# [MATERIAL TO PROCESS]
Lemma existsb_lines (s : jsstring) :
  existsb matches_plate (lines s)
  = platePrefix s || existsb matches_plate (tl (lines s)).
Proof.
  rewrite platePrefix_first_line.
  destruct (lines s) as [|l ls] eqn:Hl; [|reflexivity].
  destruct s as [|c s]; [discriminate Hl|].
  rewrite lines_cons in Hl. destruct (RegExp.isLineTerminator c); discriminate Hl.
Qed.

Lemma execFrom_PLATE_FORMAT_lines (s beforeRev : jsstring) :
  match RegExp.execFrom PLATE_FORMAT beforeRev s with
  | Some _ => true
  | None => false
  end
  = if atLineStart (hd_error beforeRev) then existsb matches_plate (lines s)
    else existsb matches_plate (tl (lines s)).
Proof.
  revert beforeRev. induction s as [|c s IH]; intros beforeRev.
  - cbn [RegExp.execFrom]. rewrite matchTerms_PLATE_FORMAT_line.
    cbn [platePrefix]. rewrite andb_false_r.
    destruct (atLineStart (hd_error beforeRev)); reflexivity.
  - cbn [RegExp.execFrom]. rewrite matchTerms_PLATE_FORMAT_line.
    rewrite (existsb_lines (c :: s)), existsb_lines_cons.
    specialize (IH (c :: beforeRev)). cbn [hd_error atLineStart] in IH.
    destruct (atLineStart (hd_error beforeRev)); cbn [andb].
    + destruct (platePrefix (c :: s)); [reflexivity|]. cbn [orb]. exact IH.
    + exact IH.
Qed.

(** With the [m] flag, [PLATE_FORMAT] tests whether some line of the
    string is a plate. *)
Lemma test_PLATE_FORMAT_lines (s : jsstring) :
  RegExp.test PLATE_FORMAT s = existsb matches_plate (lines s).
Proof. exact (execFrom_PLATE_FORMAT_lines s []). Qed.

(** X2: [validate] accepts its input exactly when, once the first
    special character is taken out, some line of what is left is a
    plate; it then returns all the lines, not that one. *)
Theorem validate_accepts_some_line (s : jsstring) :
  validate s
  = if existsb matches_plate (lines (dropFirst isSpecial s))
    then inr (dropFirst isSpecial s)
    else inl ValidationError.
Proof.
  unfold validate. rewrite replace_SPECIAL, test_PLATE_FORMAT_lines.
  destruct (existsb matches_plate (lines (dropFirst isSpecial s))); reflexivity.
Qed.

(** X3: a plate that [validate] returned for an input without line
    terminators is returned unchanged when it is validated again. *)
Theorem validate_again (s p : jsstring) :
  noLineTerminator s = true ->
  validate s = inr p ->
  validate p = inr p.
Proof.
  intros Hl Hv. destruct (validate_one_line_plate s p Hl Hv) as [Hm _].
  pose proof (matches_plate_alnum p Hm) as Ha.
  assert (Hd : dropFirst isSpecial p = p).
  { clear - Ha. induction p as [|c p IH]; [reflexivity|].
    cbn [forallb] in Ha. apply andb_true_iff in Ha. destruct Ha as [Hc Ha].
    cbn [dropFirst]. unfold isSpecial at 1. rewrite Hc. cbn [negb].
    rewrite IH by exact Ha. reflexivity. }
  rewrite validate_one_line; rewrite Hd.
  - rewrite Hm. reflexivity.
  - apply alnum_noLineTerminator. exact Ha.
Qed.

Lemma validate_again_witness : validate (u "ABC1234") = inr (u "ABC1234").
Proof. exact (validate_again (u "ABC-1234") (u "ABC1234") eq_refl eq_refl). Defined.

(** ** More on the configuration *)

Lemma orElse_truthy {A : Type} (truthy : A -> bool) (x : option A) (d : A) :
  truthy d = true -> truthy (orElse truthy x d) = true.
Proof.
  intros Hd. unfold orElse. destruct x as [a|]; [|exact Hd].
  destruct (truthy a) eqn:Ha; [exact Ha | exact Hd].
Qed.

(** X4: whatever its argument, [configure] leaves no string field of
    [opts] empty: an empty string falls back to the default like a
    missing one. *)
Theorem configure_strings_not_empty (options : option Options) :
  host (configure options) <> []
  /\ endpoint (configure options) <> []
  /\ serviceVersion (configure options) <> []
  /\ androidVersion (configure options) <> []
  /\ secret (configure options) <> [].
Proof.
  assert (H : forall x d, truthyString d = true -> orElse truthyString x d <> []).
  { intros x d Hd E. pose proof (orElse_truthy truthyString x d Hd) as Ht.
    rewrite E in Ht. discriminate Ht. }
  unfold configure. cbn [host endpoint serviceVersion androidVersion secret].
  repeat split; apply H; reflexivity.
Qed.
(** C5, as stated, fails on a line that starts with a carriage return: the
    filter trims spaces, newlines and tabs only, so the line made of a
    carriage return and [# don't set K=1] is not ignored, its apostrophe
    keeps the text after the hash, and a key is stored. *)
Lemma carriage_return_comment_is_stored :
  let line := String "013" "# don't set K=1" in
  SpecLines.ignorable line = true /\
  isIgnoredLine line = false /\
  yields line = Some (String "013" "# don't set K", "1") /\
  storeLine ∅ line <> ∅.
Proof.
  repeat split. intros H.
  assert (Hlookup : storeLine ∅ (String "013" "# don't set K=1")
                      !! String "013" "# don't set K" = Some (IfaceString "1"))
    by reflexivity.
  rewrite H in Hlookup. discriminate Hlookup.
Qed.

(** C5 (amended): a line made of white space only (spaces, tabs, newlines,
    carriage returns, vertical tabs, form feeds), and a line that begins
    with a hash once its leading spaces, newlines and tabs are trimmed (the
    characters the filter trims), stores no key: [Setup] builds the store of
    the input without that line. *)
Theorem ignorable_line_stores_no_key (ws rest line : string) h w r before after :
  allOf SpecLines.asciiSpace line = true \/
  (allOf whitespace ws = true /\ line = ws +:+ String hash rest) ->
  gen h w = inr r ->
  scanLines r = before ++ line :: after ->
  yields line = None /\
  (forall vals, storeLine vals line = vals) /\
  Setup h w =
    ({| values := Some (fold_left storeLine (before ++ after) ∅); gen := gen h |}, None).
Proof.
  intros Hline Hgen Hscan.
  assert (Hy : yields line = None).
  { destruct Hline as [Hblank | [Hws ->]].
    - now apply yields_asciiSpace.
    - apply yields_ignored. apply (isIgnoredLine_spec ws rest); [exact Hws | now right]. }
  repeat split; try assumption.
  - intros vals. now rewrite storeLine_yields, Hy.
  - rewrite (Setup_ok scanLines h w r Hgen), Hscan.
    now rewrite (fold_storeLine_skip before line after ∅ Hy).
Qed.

# [WHAT YOU WILL DO]
Take exactly the lines from the one containing "rewrite validate_one_line; rewrite Hd." through the one containing "(** C5, as stated, fails" in the data above, and output them with nothing added.

# [REPLY]
  rewrite validate_one_line; rewrite Hd.
  - rewrite Hm. reflexivity.
  - apply alnum_noLineTerminator. exact Ha.
Qed.

Lemma validate_again_witness : validate (u "ABC1234") = inr (u "ABC1234").
Proof. exact (validate_again (u "ABC-1234") (u "ABC1234") eq_refl eq_refl). Defined.

(** ** More on the configuration *)

Lemma orElse_truthy {A : Type} (truthy : A -> bool) (x : option A) (d : A) :
  truthy d = true -> truthy (orElse truthy x d) = true.
Proof.
  intros Hd. unfold orElse. destruct x as [a|]; [|exact Hd].
  destruct (truthy a) eqn:Ha; [exact Ha | exact Hd].
Qed.

(** X4: whatever its argument, [configure] leaves no string field of
    [opts] empty: an empty string falls back to the default like a
    missing one. *)
Theorem configure_strings_not_empty (options : option Options) :
  host (configure options) <> []
  /\ endpoint (configure options) <> []
  /\ serviceVersion (configure options) <> []
  /\ androidVersion (configure options) <> []
  /\ secret (configure options) <> [].
Proof.
  assert (H : forall x d, truthyString d = true -> orElse truthyString x d <> []).
  { intros x d Hd E. pose proof (orElse_truthy truthyString x d Hd) as Ht.
    rewrite E in Ht. discriminate Ht. }
  unfold configure. cbn [host endpoint serviceVersion androidVersion secret].
  repeat split; apply H; reflexivity.
Qed.
(** C5, as stated, fails on a line that starts with a carriage return: the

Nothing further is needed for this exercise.